### Stored dataset items
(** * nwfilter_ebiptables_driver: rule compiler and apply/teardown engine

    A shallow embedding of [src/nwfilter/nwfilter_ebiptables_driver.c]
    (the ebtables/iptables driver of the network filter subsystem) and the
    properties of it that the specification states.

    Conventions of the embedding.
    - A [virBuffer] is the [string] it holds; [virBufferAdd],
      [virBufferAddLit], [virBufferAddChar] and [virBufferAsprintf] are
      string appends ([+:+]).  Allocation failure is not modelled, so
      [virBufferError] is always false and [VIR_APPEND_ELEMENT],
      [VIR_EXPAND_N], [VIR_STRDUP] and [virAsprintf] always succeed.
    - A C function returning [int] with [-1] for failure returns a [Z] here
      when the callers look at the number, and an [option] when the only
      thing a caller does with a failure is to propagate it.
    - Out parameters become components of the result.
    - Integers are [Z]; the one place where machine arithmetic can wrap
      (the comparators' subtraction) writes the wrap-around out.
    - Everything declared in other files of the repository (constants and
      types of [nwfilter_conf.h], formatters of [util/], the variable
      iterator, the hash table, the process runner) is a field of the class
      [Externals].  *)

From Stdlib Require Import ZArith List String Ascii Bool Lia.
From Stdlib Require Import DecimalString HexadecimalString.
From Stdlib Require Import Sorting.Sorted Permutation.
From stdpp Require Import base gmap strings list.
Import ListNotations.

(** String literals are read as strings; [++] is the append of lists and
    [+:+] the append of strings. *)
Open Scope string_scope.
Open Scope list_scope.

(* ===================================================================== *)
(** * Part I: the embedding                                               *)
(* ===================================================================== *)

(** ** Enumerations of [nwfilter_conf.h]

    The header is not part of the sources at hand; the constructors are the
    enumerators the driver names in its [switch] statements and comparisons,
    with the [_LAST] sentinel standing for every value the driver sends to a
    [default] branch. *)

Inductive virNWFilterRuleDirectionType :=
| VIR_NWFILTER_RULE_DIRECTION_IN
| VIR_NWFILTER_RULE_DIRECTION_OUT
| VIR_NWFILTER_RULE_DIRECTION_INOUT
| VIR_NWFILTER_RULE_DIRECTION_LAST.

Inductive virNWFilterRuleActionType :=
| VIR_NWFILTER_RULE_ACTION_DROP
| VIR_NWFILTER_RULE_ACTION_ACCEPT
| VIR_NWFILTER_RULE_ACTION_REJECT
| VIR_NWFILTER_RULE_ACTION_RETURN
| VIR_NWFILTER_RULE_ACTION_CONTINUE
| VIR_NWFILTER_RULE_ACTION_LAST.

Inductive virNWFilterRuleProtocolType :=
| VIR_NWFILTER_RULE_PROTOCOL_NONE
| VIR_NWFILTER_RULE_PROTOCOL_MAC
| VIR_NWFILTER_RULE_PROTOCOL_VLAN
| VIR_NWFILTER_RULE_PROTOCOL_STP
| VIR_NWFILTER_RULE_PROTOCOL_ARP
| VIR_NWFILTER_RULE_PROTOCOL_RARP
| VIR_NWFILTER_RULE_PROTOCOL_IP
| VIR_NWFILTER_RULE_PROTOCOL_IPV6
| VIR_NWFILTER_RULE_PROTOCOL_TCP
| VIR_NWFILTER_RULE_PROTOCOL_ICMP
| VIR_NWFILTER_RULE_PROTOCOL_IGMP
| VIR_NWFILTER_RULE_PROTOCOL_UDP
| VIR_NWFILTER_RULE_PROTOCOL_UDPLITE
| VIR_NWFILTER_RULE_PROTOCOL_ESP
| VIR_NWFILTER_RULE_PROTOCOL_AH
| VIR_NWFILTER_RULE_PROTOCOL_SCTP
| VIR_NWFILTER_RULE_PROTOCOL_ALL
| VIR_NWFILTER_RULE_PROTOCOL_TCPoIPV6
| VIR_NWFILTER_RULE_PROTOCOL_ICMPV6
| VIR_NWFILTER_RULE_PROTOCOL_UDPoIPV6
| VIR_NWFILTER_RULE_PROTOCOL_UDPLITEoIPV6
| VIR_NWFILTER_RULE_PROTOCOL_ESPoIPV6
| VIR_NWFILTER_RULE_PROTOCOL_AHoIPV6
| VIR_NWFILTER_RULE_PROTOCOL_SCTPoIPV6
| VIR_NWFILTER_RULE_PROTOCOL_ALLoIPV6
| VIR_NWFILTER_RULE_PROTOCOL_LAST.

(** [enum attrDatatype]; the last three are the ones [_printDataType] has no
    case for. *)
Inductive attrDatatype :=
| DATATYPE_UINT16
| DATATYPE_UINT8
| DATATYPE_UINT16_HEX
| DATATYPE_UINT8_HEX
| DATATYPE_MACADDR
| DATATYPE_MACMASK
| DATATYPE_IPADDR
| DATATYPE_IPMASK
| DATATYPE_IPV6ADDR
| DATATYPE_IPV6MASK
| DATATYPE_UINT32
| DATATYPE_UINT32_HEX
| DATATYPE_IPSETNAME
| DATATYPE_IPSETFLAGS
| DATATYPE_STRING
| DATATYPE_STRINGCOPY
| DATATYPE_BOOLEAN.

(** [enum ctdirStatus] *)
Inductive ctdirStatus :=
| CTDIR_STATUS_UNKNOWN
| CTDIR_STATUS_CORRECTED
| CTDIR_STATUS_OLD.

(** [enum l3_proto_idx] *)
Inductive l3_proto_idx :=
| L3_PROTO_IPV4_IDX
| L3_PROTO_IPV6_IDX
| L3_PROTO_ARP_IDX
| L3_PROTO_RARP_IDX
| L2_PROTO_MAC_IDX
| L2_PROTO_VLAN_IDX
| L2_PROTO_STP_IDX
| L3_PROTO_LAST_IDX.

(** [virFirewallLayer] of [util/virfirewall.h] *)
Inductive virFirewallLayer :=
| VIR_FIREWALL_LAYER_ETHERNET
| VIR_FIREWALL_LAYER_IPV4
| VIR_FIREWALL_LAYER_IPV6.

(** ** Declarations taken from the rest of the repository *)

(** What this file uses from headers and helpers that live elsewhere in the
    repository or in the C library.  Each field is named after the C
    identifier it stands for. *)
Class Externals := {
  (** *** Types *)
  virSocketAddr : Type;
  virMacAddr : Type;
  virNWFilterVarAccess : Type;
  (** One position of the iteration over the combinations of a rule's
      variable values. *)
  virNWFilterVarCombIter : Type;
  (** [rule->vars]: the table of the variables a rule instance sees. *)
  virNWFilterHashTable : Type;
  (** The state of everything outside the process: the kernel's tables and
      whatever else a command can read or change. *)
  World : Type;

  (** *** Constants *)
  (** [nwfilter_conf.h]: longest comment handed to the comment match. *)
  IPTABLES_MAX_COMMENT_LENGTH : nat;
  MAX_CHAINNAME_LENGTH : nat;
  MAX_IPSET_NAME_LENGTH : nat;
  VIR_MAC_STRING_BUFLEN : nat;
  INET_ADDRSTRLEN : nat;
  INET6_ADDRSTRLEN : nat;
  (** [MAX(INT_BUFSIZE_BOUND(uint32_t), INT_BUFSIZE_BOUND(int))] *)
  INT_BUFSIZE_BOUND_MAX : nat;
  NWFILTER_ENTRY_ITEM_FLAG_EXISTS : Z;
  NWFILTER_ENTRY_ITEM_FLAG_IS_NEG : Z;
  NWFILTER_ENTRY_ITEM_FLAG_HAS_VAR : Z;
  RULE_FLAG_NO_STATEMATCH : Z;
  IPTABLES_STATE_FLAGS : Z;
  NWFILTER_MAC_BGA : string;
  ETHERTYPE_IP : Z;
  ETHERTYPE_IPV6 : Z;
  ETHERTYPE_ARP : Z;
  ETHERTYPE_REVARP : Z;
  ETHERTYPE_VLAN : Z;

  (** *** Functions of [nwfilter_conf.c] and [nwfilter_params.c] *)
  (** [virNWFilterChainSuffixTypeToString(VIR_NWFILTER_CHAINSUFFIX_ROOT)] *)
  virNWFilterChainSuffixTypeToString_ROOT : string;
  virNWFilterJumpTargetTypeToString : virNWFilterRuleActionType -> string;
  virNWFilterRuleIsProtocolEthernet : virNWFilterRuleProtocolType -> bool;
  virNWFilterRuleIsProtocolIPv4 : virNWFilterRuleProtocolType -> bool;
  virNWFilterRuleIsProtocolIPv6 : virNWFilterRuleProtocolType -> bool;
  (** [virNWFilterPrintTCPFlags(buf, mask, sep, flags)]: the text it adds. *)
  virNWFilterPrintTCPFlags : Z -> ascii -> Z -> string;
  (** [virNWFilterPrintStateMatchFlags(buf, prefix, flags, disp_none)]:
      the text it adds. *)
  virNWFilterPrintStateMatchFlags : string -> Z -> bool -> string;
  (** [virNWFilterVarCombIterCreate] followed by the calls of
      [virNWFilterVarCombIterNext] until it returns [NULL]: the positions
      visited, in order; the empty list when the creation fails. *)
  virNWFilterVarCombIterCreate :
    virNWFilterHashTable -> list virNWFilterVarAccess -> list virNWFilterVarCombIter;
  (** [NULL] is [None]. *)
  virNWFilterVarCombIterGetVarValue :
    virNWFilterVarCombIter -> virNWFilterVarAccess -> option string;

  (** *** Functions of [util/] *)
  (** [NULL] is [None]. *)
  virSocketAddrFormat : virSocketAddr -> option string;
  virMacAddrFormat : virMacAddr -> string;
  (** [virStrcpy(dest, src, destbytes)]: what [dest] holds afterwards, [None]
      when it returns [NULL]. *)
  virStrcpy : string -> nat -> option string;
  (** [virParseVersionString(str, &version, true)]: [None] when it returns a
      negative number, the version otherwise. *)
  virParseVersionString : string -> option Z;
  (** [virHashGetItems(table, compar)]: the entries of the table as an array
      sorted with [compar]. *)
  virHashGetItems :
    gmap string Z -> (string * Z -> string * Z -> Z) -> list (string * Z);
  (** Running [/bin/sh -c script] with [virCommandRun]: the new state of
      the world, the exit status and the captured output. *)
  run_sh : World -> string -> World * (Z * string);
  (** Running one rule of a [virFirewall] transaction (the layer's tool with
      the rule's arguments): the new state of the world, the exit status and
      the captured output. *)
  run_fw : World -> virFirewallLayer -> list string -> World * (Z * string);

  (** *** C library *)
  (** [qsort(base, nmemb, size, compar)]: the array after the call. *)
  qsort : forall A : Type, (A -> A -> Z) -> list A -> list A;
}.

### Exercise directions
The output should be exactly the lines above from the line containing "(** *** Functions of [nwfilter_conf.c]" to the line containing "(** [virNWFilterPrintTCPFlags(buf, mask, sep, flags)]: the", inclusive, with no other lines.

### Response to this exercise
  (** *** Functions of [nwfilter_conf.c] and [nwfilter_params.c] *)
  (** [virNWFilterChainSuffixTypeToString(VIR_NWFILTER_CHAINSUFFIX_ROOT)] *)
  virNWFilterChainSuffixTypeToString_ROOT : string;
  virNWFilterJumpTargetTypeToString : virNWFilterRuleActionType -> string;
  virNWFilterRuleIsProtocolEthernet : virNWFilterRuleProtocolType -> bool;
  virNWFilterRuleIsProtocolIPv4 : virNWFilterRuleProtocolType -> bool;
  virNWFilterRuleIsProtocolIPv6 : virNWFilterRuleProtocolType -> bool;
  (** [virNWFilterPrintTCPFlags(buf, mask, sep, flags)]: the text it adds. *)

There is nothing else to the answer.